(Beginning of Given entries)

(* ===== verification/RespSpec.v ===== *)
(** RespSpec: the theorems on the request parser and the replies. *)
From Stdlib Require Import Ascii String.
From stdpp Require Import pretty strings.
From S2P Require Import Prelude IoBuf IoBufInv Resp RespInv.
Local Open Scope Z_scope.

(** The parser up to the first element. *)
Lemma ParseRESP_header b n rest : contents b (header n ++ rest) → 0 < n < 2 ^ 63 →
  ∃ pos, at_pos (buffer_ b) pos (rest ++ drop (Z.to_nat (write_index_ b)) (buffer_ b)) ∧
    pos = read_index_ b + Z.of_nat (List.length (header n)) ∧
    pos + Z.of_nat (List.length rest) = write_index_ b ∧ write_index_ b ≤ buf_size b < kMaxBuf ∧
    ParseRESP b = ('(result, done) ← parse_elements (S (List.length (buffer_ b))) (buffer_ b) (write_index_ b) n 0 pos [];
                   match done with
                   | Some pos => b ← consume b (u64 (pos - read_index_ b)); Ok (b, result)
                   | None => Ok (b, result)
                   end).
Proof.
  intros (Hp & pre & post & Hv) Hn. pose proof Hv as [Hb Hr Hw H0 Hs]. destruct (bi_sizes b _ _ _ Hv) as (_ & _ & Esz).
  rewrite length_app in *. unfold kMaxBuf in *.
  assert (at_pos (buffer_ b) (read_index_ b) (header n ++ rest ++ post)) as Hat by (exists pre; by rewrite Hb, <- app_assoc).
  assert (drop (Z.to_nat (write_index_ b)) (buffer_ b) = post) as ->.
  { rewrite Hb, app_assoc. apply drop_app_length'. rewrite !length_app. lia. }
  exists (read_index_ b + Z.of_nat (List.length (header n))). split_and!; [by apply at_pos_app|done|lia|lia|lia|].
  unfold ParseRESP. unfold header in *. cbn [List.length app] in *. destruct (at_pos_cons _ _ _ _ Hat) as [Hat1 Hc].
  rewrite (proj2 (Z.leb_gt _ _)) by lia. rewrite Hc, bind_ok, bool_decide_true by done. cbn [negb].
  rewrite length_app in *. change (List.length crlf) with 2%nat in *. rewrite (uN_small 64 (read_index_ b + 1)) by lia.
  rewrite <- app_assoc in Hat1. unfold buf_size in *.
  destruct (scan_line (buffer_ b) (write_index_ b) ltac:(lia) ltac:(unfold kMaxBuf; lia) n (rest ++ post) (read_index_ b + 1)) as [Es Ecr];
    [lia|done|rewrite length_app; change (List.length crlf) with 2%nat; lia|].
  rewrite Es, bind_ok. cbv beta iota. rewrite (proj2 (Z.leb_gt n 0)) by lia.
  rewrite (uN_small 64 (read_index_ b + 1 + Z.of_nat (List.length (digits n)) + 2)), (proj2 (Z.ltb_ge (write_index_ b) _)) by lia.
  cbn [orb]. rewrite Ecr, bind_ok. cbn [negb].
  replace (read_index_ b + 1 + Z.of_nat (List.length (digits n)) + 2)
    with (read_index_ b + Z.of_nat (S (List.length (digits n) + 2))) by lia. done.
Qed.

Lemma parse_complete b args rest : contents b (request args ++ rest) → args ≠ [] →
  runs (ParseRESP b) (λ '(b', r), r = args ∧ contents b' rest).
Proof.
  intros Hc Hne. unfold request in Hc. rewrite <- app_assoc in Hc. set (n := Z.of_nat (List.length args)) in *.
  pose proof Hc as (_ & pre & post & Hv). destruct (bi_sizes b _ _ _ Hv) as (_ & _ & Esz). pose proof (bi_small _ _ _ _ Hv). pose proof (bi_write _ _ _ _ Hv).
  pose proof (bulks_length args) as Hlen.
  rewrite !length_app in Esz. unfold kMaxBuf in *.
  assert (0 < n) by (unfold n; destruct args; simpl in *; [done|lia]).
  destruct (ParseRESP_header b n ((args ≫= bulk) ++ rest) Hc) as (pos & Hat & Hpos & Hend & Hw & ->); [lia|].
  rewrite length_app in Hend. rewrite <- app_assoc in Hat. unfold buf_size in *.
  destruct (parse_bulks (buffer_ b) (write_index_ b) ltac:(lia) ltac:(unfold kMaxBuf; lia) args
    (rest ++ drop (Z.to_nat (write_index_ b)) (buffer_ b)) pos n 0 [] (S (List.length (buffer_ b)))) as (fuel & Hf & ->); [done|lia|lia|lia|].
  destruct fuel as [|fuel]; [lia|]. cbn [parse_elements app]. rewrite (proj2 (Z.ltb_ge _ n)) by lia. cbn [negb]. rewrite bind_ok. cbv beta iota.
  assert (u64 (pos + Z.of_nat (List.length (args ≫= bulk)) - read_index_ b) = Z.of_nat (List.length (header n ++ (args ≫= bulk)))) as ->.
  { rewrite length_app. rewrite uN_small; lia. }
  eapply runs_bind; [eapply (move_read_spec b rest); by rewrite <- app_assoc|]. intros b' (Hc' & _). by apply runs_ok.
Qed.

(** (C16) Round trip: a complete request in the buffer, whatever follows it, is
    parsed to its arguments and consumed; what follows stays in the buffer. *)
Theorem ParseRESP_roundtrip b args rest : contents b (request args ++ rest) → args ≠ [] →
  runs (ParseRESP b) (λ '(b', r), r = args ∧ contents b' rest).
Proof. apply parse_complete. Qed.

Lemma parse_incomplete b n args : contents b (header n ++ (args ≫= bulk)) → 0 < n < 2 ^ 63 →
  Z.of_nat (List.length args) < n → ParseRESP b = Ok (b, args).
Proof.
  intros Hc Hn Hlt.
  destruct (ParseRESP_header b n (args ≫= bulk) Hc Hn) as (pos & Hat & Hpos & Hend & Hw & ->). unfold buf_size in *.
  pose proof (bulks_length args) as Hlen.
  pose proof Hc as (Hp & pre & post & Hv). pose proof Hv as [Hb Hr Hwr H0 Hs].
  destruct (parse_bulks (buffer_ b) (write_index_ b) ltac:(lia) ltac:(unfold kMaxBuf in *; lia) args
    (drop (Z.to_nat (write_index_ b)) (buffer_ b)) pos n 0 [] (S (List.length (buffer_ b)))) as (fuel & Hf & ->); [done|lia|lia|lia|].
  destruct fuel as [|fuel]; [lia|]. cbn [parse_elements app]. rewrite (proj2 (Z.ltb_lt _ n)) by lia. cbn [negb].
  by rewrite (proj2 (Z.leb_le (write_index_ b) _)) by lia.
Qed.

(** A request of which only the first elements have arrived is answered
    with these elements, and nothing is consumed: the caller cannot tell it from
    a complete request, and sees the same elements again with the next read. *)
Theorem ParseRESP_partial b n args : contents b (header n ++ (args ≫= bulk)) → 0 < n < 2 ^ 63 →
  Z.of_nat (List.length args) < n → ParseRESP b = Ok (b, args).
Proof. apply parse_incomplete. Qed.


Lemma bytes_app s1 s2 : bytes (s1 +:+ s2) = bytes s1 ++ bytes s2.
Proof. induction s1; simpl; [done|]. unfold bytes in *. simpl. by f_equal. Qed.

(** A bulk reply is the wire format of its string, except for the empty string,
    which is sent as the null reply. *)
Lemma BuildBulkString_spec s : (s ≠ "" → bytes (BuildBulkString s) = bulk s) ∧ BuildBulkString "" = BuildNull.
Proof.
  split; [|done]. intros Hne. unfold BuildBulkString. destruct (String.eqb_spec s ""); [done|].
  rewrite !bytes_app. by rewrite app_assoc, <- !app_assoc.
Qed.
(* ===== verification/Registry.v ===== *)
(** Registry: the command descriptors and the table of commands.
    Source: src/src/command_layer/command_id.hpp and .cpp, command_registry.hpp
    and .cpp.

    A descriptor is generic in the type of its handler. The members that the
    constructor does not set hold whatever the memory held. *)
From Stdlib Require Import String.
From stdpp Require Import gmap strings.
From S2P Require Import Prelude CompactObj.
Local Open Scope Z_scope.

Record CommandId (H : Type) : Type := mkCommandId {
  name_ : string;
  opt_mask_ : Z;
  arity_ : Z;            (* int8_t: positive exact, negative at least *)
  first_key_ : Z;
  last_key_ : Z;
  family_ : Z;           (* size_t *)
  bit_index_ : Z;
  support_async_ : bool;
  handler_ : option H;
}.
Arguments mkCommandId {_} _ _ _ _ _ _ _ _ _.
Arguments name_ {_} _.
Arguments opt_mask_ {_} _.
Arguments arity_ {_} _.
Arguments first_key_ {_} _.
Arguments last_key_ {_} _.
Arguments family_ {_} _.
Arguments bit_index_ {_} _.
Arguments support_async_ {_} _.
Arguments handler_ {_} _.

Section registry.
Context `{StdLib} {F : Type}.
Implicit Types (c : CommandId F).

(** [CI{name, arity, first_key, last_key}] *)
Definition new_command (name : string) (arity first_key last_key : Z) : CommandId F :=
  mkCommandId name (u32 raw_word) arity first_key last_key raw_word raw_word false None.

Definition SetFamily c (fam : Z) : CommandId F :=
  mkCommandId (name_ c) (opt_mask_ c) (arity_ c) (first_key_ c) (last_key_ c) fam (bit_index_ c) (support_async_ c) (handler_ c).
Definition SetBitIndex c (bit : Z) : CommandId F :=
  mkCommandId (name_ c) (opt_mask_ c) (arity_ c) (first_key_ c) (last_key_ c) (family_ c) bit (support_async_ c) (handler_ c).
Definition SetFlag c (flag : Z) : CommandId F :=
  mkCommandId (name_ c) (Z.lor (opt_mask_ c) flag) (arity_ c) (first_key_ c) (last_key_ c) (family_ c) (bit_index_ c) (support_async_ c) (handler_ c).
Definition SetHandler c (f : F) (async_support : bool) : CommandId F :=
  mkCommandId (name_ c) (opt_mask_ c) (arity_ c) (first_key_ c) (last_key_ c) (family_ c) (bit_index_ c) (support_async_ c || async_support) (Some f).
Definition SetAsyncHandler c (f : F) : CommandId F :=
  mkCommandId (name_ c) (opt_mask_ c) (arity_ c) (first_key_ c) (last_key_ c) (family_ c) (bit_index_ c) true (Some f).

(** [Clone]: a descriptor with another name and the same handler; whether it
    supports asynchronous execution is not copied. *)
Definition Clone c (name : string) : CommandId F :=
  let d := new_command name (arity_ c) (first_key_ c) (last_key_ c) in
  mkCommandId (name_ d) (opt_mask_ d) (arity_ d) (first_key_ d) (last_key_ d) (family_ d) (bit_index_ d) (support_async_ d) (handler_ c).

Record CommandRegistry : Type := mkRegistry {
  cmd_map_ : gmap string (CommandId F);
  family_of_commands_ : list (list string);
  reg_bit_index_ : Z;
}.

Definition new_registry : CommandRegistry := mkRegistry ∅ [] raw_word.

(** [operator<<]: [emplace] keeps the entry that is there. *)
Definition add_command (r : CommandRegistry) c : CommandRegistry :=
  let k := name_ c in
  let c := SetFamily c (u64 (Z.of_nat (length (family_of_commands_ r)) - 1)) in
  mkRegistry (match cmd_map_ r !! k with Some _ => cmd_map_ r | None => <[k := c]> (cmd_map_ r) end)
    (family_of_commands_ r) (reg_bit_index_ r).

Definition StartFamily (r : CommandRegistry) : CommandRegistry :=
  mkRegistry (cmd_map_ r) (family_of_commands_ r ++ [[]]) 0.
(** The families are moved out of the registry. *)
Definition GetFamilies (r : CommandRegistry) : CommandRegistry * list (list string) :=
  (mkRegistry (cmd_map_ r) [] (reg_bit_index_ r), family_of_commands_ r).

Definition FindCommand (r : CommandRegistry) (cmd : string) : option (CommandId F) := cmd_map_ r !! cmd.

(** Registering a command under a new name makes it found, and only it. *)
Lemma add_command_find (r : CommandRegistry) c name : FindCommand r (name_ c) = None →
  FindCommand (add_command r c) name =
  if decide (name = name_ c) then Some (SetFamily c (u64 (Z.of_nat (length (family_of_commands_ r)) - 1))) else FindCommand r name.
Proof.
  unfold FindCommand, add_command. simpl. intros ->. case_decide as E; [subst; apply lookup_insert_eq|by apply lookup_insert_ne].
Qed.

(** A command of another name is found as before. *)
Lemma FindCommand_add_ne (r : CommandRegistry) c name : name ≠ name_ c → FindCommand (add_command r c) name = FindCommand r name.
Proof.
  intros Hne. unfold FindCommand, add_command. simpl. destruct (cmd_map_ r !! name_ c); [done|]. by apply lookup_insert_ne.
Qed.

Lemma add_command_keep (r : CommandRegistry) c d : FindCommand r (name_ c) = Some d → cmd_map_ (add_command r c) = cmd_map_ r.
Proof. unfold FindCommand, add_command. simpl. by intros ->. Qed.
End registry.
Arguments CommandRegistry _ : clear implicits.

(End of Given entries)

- Problem description -
Look through the material above and print exactly the lines from the one containing "From Stdlib Require Import String." to the one containing "opt_mask_ : Z;", both included, and nothing more.

- Expected answer -
From Stdlib Require Import String.
From stdpp Require Import gmap strings.
From S2P Require Import Prelude CompactObj.
Local Open Scope Z_scope.

Record CommandId (H : Type) : Type := mkCommandId {
  name_ : string;
  opt_mask_ : Z;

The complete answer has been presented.